DIRECTIONS FOR THIS TASK: Reproduce only the stretch of entries below that begins at the first line and ends at the line holding "From S2P Require".

━━━ GIVEN RECORDS

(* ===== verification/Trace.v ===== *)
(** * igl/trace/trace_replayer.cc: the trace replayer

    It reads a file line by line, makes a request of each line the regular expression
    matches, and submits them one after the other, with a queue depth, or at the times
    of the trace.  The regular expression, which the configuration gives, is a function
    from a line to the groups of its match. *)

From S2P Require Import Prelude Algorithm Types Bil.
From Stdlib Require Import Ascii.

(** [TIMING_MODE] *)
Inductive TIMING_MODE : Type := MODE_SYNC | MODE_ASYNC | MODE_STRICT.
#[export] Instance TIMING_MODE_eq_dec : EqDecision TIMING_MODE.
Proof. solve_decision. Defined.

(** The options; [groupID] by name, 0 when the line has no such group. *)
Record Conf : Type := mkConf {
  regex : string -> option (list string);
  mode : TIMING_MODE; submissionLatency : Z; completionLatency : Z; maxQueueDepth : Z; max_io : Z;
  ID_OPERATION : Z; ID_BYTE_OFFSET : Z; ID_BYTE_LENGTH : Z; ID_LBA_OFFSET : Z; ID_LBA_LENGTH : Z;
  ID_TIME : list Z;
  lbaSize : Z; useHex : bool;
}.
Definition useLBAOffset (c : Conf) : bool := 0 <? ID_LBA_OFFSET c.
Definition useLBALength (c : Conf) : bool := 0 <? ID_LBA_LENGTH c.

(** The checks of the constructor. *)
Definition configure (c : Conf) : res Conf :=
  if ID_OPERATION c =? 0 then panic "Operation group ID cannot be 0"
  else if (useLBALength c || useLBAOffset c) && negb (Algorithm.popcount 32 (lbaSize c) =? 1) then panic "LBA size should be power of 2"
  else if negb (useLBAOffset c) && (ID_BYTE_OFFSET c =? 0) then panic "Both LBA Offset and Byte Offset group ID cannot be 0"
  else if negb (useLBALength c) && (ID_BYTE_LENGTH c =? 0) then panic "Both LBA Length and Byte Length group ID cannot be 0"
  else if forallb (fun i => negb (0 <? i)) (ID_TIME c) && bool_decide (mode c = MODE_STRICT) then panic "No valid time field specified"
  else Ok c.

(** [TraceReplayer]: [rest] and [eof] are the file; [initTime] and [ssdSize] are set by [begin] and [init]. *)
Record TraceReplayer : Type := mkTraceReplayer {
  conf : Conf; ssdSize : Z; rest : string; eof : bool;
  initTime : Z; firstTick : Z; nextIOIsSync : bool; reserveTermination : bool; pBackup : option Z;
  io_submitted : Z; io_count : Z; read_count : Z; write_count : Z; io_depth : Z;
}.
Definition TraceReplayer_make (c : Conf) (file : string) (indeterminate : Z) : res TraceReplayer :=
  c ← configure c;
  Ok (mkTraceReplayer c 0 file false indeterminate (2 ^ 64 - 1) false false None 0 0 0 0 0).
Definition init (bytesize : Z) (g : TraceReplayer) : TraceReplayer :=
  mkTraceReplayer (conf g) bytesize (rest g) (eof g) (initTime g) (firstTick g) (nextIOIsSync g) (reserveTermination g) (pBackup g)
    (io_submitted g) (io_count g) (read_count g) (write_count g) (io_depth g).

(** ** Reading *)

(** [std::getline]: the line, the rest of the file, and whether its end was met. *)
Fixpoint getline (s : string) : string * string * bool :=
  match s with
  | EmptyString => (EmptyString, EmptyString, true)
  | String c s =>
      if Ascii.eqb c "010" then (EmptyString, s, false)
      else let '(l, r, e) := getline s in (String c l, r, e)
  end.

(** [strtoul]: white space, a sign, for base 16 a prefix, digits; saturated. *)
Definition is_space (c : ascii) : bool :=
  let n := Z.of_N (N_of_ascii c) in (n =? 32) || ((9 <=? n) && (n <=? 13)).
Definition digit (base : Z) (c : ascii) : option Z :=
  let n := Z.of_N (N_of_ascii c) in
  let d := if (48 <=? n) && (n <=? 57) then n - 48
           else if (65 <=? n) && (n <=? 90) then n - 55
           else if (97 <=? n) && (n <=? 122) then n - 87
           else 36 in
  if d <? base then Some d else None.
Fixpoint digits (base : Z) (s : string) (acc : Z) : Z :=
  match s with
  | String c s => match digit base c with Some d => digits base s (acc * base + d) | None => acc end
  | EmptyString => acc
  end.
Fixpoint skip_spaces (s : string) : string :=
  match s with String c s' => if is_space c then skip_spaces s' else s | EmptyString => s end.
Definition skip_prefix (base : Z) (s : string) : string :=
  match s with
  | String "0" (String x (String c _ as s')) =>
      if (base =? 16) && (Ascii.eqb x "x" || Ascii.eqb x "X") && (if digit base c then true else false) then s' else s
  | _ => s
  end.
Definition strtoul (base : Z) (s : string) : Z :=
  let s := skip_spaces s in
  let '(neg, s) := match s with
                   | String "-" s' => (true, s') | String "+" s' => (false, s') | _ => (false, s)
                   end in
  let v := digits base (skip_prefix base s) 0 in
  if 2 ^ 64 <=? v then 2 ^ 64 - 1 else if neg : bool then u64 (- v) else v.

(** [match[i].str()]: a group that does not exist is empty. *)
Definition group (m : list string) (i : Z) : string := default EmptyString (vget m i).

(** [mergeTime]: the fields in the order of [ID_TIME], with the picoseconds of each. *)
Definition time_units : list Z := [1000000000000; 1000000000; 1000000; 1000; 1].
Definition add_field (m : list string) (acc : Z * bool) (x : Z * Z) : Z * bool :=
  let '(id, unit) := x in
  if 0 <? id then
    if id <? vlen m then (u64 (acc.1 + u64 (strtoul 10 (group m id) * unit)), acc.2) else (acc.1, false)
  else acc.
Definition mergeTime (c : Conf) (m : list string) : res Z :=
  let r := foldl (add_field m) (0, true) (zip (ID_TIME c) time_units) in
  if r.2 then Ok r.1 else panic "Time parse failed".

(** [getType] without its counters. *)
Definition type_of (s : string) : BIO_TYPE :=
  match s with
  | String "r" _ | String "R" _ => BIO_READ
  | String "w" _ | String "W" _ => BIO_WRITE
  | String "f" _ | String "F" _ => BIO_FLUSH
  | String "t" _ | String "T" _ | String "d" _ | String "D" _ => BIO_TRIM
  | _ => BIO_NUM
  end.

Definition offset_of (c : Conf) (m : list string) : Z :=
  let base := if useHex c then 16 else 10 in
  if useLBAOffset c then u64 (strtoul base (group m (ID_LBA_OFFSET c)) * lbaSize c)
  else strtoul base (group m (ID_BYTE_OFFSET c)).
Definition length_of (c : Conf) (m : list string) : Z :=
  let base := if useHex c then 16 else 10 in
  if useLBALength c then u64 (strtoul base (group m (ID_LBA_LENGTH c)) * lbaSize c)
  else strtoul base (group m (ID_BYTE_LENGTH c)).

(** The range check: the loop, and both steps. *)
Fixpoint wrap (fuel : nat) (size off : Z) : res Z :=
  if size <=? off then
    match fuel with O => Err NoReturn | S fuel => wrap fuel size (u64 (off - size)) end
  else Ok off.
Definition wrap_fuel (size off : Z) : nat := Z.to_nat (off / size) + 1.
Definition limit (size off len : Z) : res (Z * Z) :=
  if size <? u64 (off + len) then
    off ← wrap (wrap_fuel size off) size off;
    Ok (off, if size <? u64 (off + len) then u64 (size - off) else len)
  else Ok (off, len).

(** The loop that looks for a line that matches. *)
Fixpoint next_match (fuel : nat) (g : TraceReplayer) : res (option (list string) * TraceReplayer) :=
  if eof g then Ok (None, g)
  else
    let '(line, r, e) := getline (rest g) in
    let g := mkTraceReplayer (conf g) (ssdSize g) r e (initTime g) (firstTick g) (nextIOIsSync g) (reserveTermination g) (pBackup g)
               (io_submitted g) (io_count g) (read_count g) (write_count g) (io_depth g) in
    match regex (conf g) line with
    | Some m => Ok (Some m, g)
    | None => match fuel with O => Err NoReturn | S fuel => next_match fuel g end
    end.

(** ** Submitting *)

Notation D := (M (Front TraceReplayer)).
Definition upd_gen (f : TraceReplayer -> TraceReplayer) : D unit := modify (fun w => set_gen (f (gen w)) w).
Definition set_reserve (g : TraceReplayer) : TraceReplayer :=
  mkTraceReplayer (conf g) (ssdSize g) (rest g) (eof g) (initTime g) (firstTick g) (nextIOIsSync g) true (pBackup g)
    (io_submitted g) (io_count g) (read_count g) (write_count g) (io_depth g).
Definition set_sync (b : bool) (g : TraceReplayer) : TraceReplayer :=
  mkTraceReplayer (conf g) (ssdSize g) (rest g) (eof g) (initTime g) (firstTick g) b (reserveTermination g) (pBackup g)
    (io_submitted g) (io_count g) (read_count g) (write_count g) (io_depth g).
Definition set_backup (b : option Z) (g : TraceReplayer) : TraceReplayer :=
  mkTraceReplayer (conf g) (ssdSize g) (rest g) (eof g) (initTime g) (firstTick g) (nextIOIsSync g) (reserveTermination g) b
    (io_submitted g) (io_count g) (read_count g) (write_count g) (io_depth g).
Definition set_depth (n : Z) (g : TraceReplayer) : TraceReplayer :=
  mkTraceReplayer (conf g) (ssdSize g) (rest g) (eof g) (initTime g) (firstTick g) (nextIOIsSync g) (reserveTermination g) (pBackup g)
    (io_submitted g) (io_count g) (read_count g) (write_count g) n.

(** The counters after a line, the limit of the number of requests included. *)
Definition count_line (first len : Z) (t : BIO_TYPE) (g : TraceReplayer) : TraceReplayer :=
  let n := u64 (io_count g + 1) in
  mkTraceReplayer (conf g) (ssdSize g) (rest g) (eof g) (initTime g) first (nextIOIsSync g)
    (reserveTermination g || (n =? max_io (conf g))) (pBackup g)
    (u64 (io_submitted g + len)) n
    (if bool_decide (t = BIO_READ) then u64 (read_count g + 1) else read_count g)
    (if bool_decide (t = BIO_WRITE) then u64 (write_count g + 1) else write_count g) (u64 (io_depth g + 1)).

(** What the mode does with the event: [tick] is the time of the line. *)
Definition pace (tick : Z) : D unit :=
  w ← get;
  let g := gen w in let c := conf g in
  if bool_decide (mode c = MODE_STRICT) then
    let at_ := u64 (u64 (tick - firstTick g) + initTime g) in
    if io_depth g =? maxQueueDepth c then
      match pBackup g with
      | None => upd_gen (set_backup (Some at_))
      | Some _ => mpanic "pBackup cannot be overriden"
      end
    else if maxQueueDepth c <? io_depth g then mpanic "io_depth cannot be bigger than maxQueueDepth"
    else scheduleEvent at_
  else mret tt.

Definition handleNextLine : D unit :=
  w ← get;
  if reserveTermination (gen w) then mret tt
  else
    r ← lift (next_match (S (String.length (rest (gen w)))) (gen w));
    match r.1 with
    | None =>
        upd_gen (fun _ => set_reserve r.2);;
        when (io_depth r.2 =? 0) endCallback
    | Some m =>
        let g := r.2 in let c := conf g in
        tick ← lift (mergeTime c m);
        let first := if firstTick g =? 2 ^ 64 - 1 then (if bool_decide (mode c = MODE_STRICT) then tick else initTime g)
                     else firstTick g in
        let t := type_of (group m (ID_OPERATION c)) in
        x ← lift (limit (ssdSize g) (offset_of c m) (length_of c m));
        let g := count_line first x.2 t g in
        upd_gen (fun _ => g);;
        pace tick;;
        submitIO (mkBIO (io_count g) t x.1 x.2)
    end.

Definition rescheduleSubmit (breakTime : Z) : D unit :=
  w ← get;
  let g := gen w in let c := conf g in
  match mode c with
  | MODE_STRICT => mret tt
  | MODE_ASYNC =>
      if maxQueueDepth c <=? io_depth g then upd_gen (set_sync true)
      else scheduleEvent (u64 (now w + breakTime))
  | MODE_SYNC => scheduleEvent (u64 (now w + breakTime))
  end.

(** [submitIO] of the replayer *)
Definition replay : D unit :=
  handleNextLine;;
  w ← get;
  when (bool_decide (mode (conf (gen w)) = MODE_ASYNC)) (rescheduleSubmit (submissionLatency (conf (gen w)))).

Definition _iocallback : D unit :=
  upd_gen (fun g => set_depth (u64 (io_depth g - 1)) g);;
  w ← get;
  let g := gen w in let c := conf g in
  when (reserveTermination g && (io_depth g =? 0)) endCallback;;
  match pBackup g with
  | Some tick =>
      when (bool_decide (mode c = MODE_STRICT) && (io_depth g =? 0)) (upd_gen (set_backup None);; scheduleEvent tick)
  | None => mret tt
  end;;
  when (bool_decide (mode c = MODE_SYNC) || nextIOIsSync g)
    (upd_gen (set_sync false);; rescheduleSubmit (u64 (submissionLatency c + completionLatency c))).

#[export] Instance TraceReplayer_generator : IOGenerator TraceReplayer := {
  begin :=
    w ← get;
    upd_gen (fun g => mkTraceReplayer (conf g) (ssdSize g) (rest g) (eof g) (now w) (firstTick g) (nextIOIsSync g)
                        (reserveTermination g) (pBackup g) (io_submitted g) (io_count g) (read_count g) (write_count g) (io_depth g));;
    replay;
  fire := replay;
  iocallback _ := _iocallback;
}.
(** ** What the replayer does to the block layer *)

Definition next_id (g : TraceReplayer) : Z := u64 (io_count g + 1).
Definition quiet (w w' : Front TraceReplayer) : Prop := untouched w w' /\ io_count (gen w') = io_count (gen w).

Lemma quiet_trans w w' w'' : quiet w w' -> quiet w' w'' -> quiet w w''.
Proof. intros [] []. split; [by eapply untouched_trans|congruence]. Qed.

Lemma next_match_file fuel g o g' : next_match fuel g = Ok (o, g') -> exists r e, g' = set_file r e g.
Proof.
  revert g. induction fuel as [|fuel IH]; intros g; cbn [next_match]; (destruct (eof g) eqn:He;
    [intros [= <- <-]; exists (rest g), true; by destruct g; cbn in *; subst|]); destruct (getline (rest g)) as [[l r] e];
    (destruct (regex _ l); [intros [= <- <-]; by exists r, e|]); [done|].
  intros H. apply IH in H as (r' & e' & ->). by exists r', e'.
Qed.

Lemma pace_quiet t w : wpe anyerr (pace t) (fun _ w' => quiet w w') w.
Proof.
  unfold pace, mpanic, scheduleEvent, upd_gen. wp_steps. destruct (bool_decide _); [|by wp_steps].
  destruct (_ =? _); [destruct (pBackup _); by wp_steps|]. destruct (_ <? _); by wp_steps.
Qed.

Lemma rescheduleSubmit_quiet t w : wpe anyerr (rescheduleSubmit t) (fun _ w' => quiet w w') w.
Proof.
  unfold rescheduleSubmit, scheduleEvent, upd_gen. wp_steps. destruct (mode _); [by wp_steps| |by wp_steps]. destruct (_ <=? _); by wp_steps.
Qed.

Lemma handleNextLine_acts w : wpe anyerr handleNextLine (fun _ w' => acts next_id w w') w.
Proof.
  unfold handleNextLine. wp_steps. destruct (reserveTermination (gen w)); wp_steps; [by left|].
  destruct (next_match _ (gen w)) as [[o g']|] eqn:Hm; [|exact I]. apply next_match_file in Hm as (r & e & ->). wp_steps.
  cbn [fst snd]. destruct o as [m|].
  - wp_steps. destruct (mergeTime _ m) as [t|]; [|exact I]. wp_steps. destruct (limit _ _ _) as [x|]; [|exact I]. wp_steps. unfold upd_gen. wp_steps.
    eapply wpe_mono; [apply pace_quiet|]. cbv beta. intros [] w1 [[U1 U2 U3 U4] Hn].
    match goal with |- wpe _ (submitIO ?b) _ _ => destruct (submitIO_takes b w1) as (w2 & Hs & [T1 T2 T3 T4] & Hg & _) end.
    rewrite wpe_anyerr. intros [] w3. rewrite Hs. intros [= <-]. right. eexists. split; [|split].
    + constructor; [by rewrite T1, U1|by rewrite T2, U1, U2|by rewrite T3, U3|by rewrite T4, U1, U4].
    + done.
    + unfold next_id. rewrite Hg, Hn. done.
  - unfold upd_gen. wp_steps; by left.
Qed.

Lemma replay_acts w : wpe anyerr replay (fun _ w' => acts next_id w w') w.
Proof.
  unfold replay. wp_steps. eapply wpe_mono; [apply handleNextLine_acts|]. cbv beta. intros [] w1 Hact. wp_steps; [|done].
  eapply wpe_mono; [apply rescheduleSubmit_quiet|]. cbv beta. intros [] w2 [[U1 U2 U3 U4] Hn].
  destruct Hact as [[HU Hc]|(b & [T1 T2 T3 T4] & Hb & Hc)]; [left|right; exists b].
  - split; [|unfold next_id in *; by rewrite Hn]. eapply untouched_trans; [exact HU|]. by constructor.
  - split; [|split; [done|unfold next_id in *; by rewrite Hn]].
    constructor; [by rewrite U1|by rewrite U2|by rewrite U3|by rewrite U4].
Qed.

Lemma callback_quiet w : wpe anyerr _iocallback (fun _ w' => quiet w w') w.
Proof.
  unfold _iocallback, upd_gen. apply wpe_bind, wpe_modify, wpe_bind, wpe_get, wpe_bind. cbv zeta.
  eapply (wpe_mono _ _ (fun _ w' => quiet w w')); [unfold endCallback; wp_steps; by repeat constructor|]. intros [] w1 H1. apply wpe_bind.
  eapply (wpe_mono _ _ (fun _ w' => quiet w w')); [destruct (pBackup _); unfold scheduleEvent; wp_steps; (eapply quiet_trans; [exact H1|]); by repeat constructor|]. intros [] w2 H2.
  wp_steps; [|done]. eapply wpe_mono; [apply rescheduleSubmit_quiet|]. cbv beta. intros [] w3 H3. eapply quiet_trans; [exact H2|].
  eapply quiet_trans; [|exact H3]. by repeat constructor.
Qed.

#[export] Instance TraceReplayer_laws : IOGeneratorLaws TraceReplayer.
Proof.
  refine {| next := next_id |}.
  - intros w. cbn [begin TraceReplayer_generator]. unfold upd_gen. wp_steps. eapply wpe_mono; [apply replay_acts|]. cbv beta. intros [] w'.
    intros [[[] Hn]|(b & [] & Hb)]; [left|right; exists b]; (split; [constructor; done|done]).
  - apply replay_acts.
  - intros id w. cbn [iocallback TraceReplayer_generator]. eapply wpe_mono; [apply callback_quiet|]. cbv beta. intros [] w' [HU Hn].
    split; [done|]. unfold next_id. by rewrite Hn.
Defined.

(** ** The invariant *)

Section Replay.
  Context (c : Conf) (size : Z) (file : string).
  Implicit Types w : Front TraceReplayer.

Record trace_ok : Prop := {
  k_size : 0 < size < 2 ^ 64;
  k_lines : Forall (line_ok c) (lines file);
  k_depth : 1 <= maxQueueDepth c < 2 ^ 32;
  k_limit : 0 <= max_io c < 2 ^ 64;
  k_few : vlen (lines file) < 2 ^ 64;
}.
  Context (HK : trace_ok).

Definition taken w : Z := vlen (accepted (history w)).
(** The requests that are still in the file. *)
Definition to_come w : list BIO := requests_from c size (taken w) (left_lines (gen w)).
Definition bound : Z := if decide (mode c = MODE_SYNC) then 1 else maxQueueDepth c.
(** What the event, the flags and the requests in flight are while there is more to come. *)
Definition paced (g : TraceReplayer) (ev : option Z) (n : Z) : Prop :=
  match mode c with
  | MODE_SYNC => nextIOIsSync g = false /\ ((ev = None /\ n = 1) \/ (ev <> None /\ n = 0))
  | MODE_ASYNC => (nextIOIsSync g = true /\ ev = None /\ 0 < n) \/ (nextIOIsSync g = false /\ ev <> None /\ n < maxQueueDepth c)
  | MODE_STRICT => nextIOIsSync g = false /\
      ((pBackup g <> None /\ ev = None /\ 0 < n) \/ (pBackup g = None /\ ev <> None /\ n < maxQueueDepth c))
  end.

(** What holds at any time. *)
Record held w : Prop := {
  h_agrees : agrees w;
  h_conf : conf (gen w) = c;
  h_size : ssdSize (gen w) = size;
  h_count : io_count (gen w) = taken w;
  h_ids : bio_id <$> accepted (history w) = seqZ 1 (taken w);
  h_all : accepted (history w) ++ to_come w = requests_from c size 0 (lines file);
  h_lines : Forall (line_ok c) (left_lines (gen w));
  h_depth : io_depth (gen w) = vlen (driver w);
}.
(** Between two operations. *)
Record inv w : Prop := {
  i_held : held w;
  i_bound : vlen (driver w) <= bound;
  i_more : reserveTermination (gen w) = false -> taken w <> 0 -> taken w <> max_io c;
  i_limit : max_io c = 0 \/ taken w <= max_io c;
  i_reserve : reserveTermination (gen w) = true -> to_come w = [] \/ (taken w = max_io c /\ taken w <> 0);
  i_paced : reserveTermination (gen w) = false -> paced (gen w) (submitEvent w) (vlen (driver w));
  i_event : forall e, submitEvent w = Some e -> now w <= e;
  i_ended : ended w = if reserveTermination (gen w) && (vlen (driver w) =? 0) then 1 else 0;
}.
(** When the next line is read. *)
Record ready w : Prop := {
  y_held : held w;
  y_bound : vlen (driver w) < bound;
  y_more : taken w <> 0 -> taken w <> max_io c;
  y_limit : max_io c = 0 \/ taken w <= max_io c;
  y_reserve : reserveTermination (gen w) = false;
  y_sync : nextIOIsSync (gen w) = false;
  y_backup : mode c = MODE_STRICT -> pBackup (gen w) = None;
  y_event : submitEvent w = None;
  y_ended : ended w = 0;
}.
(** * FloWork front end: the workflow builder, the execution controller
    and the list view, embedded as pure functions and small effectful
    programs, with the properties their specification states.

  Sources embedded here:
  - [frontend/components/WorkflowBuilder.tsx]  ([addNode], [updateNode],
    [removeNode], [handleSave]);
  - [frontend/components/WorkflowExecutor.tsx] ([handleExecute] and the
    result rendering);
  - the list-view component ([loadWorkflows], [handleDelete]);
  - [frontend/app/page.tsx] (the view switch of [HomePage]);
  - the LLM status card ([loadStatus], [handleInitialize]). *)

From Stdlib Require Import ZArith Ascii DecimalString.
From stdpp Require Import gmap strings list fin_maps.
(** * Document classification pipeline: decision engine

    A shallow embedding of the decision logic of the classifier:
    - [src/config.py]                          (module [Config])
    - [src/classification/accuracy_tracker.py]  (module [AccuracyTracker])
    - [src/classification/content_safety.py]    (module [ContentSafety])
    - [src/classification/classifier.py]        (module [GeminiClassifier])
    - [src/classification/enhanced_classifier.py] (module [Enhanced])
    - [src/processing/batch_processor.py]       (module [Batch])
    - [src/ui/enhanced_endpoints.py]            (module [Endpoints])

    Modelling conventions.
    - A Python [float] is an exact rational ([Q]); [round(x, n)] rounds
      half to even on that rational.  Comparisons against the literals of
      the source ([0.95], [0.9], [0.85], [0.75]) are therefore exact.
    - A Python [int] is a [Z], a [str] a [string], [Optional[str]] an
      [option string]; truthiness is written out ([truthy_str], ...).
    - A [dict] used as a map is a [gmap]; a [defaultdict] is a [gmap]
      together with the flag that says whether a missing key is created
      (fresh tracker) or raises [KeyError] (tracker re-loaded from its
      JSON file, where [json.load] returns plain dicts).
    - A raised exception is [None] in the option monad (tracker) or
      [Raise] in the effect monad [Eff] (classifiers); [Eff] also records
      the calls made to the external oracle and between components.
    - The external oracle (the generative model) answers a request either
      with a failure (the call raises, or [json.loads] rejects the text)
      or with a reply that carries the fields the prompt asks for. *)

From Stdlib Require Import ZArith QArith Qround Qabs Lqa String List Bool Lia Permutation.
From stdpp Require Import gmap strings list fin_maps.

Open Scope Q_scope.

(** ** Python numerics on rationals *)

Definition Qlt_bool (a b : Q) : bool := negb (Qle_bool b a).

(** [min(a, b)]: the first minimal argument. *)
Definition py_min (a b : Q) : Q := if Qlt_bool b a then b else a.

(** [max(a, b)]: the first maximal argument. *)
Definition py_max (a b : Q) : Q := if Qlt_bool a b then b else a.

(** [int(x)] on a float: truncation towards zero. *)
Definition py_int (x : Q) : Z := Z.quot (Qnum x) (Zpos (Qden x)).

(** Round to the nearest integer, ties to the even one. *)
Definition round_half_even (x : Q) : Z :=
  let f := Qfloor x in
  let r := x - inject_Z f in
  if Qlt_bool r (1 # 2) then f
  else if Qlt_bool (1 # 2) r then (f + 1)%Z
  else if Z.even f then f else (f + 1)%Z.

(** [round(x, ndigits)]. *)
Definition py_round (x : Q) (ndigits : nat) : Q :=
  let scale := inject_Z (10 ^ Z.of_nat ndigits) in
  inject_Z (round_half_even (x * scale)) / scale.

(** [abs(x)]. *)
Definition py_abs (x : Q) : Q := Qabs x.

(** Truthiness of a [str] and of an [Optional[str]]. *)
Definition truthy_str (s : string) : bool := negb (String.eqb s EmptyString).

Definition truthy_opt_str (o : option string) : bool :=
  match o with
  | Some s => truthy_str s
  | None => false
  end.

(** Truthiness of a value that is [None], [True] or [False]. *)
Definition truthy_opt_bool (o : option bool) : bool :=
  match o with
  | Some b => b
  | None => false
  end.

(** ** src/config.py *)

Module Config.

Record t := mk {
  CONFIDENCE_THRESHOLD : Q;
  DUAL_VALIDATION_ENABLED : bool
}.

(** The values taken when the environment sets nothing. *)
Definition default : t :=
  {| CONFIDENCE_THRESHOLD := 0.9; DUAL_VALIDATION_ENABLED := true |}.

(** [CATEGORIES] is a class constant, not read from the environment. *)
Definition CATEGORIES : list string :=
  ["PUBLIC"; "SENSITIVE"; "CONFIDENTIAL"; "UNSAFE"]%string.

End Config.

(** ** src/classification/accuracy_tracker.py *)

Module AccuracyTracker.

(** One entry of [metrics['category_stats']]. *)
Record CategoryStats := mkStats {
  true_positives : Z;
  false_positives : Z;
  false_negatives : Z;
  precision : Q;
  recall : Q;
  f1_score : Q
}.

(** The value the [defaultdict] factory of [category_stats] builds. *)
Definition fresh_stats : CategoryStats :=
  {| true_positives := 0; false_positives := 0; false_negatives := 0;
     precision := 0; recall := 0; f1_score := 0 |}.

━━━━━━

SOLUTION TO THIS TASK:
(* ===== verification/Trace.v ===== *)
(** * igl/trace/trace_replayer.cc: the trace replayer

    It reads a file line by line, makes a request of each line the regular expression
    matches, and submits them one after the other, with a queue depth, or at the times
    of the trace.  The regular expression, which the configuration gives, is a function
    from a line to the groups of its match. *)

From S2P Require Import Prelude Algorithm Types Bil.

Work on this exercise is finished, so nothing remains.